Your name is long: star 2MASS J20395358+4222505, but it is one of the brightest in our galaxy. It is located near the heart of the nearest massive star formation region, Cygnus-Xfor some 5,700 light years from the earth.
However, it is an unknown star. The reason for his near-anonymity is that he is behind dense clouds of gas and dust that reduce their visible light nearly 10,000 times before reaching us. In this way, what would intrinsically be a star of magnitude 4, visible to the naked eye (the eye reaches up to magnitude 6) is just another entry in the catalogs, a star of magnitude 14 (in astronomy, when a star is a smaller, brighter star is its magnitude).
Due to its peculiar characteristics, J20395358+4222505 was observed during the fine-tuning of the multi-object spectrograph MEGARA after installation on large canary telescope (GTC or Grantecan) located at the Roque de los Muchachos Observatory, on the Canary Island of La Palma).

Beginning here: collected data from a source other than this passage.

(* ===== verification/DbapiTheorems.v ===== *)
(** * Lemmas about the DB-API adapter

    What each operation does to the adapter's state, to the native connection
    and, through it, to the writes the service has applied. *)

From Corelib Require Import Floats.SpecFloat.
From S2P Require Import Prelude PyStr PyFloat Objects Json Bytes Vector Parameters Results Net Client Transaction ClientProofs ClientFrames ExactlyOnce Search Dbapi.

(** ** Bodies end *)

Lemma body_parts_ends l texts vs : body_parts l texts vs <> OutOfFuel.
Proof.
  revert texts vs. induction l as [|[sql ps] l IH]; intros texts vs; cbn [body_parts]; [done|].
  apply res_bind_total; [apply prepare_ends|auto].
Qed.

Lemma body_ends l : _body l <> OutOfFuel.
Proof.
  unfold _body. apply res_bind_total; [apply body_parts_ends|intros [texts vs] _].
  apply res_bind_total; [by res_total|intros _ _]. by res_total.
Qed.

Lemma span_word_length s w r : span_word s = (w, r) -> (length r <= length s)%nat.
Proof.
  revert w r. induction s as [|c s IH]; intros w r; cbn [span_word]; [by intros [= <- <-]|].
  destruct (_ || _); [|by intros [= <- <-]]. destruct (span_word s) as [w' r'] eqn:E.
  intros [= <- <-]. specialize (IH _ _ eq_refl). simpl. lia.
Qed.

Lemma skip_quote_length q s t r : skip_quote q s = Some (t, r) -> (length r < length s)%nat.
Proof.
  intros Hs. apply skip_quote_sound in Hs as (b & -> & _). rewrite length_app. simpl. lia.
Qed.

Lemma kind_scan_ends f depth words s : (length s < f)%nat -> kind_scan f depth words s <> OutOfFuel.
Proof.
  revert depth words s. induction f as [|f IH]; intros depth words s Hf; [lia|]. cbn [kind_scan].
  destruct s as [|c s]; [done|]. simpl in Hf.
  destruct (is_prefix (py "--") (c :: s)) eqn:Hl.
  { destruct (find_sub [10] (c :: s)) as [[pre post]|] eqn:E; [|apply IH; simpl; lia].
    apply find_sub_split in E as [E [t ->]]. apply IH. destruct pre as [|x pre].
    - apply (f_equal (fun l => l)) in E. cbn [app] in E. injection E as -> ->.
      by change (py "--") with [45; 45] in Hl.
    - apply (f_equal length) in E. rewrite length_app in E. simpl in E |- *. lia. }
  destruct (is_prefix (py "/*") (c :: s)).
  { destruct (find_sub (py "*/") (drop 2 (c :: s))) as [[pre post]|] eqn:E; [|done].
    apply find_sub_split in E as [E _]. apply IH. apply (f_equal length) in E.
    rewrite length_drop, length_app in E. simpl in E. rewrite length_drop. lia. }
  destruct (is_quote c).
  { destruct (skip_quote _ s) as [[t r]|] eqn:E; [|done]. apply skip_quote_length in E. apply IH. lia. }
  destruct (c =? 40); [apply IH; lia|]. destruct (c =? 41); [apply IH; lia|].
  destruct (_ && _); [apply IH; lia|]. destruct (_ && _); [|apply IH; lia].
  destruct (span_word s) as [w r] eqn:E. apply span_word_length in E. apply IH. lia.
Qed.

Lemma kind_ends sql : _kind sql <> OutOfFuel.
Proof.
  unfold _kind. apply res_bind_total; [apply kind_scan_ends; lia|intros [depth words] _].
  apply res_bind_total; [apply guard_total|intros _ _]. apply res_bind_total; [apply guard_total|intros _ _].
  by res_total.
Qed.

(** ** Reading through the native connection *)

Section Adapter.
Context {W : Type} `{Service W}.

(** What reading does to the native connection: nothing a write depends on. *)
Definition peaceful (s s' : Conn * W) : Prop := keeps s s' /\ unwritten s s'.

#[global] Instance peaceful_frame : Frame peaceful.
Proof.
  pose proof keeps_frame as HK. pose proof unwritten_frame as HU.
  split; unfold peaceful.
  - split; [by split|]. intros s1 s2 s3 [] []. split; etransitivity; eauto.
  - intros. split; apply frame_monotonic.
  - intros. split; apply frame_sleep.
  - intros. split; apply frame_tclose.
  - intros. split; by apply frame_exchange.
  - intros. split; by apply frame_index.
  - intros. split; by apply frame_epoch.
  - intros s s' [Hk _]. by apply (frame_timeout (R:=keeps)).
  - intros. split; apply frame_closed.
  - intros c w c' w' []. split; by apply frame_lock.
Qed.

(** The adapter's state after reading: a transaction may have begun, or failed. *)
Definition touched (d d' : DConn) : Prop :=
  exists v f, d' = mkD (d_closed d) (d_autocommit d) v (d_statements d) (d_savepoints d) f /\
              (d_version d = None \/ v = d_version d).

Lemma touched_refl d : touched d d.
Proof. exists (d_version d), (d_failed d). destruct d; simpl; auto. Qed.

Lemma touched_trans d1 d2 d3 : touched d1 d2 -> touched d2 d3 -> touched d1 d3.
Proof. intros (v1 & f1 & -> & H1') (v2 & f2 & -> & H2'). exists v2, f2. simpl in *. split; [done|]. intuition congruence. Qed.

Lemma touched_failed b d : touched d (d_set_failed b d).
Proof. exists (d_version d), b. auto. Qed.

Definition cleared (d : DConn) : DConn := mkD (d_closed d) (d_autocommit d) None [] [] false.

(** Symbolic execution of the adapter's primitives. *)
Lemma wp_dself Q s : Q (Ok s.1) s -> wp (dself : D W DConn) Q s.
Proof. done. Qed.
Lemma wp_dupdate f (Q : pyres unit -> DConn * (Conn * W) -> Prop) s :
  Q (Ok tt) (f s.1, s.2) -> wp (dupdate f) Q s.
Proof. done. Qed.
Lemma wp_native {A} (m : C W A) (Q : pyres A -> DConn * (Conn * W) -> Prop) s :
  wp m (fun r c => Q r (s.1, c)) s.2 -> wp (native m) Q s.
Proof. unfold wp, native. by destruct (m s.2). Qed.
Lemma wp_native_pending Q s : Q (Ok (c_pending s.2.1)) s -> wp (native_pending : D W _) Q s.
Proof. done. Qed.
Lemma wp_raise_translated {A} e (Q : pyres A -> DConn * (Conn * W) -> Prop) s :
  Q (Raise (_translate e (c_pending s.2.1))) s -> wp (raise_translated e) Q s.
Proof. done. Qed.

Lemma wp_d_ready b (Q : pyres unit -> DConn * (Conn * W) -> Prop) s :
  (forall e, Q (Raise e) s) ->
  (d_closed s.1 = false -> c_pending s.2.1 = None -> Q (Ok tt) s) -> wp (d_ready b) Q s.
Proof.
  intros He Hok. unfold d_ready. apply wp_bind, wp_dself.
  destruct (d_closed s.1); [by apply wp_throw|]. apply wp_bind, wp_native_pending.
  destruct (c_pending s.2.1); [by apply wp_throw|]. destruct (_ && _); [by apply wp_throw|].
  by apply wp_ret, Hok.
Qed.

(** A computation that reads; once it returns, a transaction is open. *)
Definition reading {A} (m : D W A) : Prop :=
  forall s, (c_timeout s.2.1 <= 60)%Q ->
  wp m (fun r s' => r <> OutOfFuel /\ touched s.1 s'.1 /\ peaceful s.2 s'.2 /\
                    (forall a, r = Ok a -> d_version s'.1 <> None)) s.

Lemma peaceful_timeout s s' : peaceful s s' -> (c_timeout s.1 <= 60)%Q -> (c_timeout s'.1 <= 60)%Q.
Proof. intros HR. by rewrite (frame_timeout (R:=peaceful) _ _ HR). Qed.

Lemma reading_begin : reading d_begin.
Proof.
  intros [d n] Ht. cbn [fst snd] in *. unfold d_begin. apply wp_bind, wp_d_ready.
  { intros e. split_and!; [done|apply touched_refl|reflexivity|done]. }
  intros _ _. apply wp_bind, wp_dself. cbn [fst snd]. destruct (d_version d) as [v|] eqn:Hv.
  { apply wp_ret. split_and!; [done|apply touched_refl|reflexivity|]. cbn [fst]. congruence. }
  apply wp_bind, wp_try_except, wp_native. cbn [fst snd].
  eapply wp_mono; [by apply (stable_begin peaceful)|]. intros [v|e|] n' [Hr HR]; cbn [fst snd] in *; [|..|done].
  - apply wp_dupdate. cbn [fst snd]. split_and!; try done.
    exists (Some v), (d_failed d). auto.
  - destruct (isinstance e CError).
    + apply wp_bind, wp_dupdate, wp_raise_translated. split_and!; [done|apply touched_failed|done|done].
    + split_and!; [done|apply touched_refl|done|done].
Qed.

Lemma reading_preview statements q : reading (d_preview statements q).
Proof.
  intros [d n] Ht. cbn [fst snd] in *.
  assert (Hstay : forall A (r : pyres A), r <> OutOfFuel -> (forall a, r <> Ok a) ->
    r <> OutOfFuel /\ touched d d /\ peaceful n n /\ (forall a, r = Ok a -> d_version d <> None)).
  { intros A r Hr Hn. split_and!; [done|apply touched_refl|reflexivity|]. by intros a ?%Hn. }
  unfold d_preview. apply wp_bind, wp_lift. pose proof (body_ends statements).
  destruct (_body statements) as [bp|e|]; [|by apply Hstay|done].
  apply wp_bind, wp_lift. destruct (match q with Some _ => _ | None => _ end) as [tb|e|] eqn:Hq; [|by apply Hstay|].
  2: { exfalso. destruct q as [[text vs]|]; [|done]. destruct (bool_decide _); [done|]. by eapply prepare_ends. }
  apply wp_bind. eapply wp_mono; [by apply reading_begin|].
  intros [u|e|] [d1 n1] (Hr & Ht1 & HR & Hv); cbn [fst snd] in *; [|split_and!; done|done].
  apply wp_bind, wp_dself, wp_native. cbn [fst snd].
  eapply wp_mono; [apply (stable_preview peaceful); by eapply peaceful_timeout|].
  intros r n2 [Hr2 HR2]. cbn [fst snd]. split_and!; [done|done|by etransitivity|]. intros a _. by apply (Hv u).
Qed.

(** ** Committing *)

(** The one write a list of statements amounts to. *)
Definition batch_body (statements : list (pystr * list pyval)) : option body :=
  if bool_decide (statements = []) then None
  else match _body statements with Ok bv => body_for bv.1 bv.2 | _ => None end.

The result, published in the journal Monthly notices from the Royal Astronomical Society, has been triply revealing to researchers.
First, the star turned out to be a powerful blue supergiant. With a mass nearly 50 times the mass of the Sun, a radius nearly 40 times that of the Sun and a luminosity approaching a million times that of the Sun, it is one of the most massive and luminous stars in the Milky Way.
Second, the star is located in a rare stage of evolution, reaching the end of its life in the main sequence (where stars spend 90% of their lives) and about to undergo major changes that will transform it. The researchers believe the star is likely to become a blue hypergiant, of which very few are known in the Milky Way.
your strange speed
The third and most unexpected surprise is that the star appears vary your speed a lot. Two observations made on consecutive days show a change in the star’s speed of up to 60 km/s. Such a high velocity, in such a massive star, implies an enormous gravitational influence that forces it to move so quickly.
The researchers shuffle two possible explanations: a comparable star or a compact object (neutron star or black hole) as companions in a Binary System. However, the observations show no sign of a companion star, which further narrows the options. Had it been a compact object, the parent star would have been one of the most massive in our galaxy.
“At the moment, we have already discovered that it is a blue colossus hidden behind a wall of interstellar gas and dust, astronomically, in the garden of our house”, he explains. Artemio Smithprofessor at the University of La Laguna (ULL) and researcher at the IAC who directed the study.
“Further observations are needed to unravel the true nature of J20395358+4222505, whose history, both past and future, makes it one of the most peculiar objects in the galaxy,” he adds. Sara Rodriguez Berlanas, researcher at the University of Alicante, PhD student at IAC/ULL and co-author of the article. The new observations should confirm the velocity changes and allow a possible orbit to be determined.
For Armando Gil de Pazastrophysicist at the Universidad Complutense de Madrid (UCM) and principal investigator of the MEGARA instrument, “this project demonstrates that the detailed spectroscopic information provided by instruments such as MEGARA, together with large telescopes such as the GTC, are essential to unravel many of the mysteries that objects as irrelevant as J20395358+4222505 hide”.
In addition to the IAC, the ULL and the UCM, the European Southern Observatory (ESO), the Center for Astrobiology (CAB), the University of Munich, the University of Innsbruck, the UCM and the company Fractal participated in this study.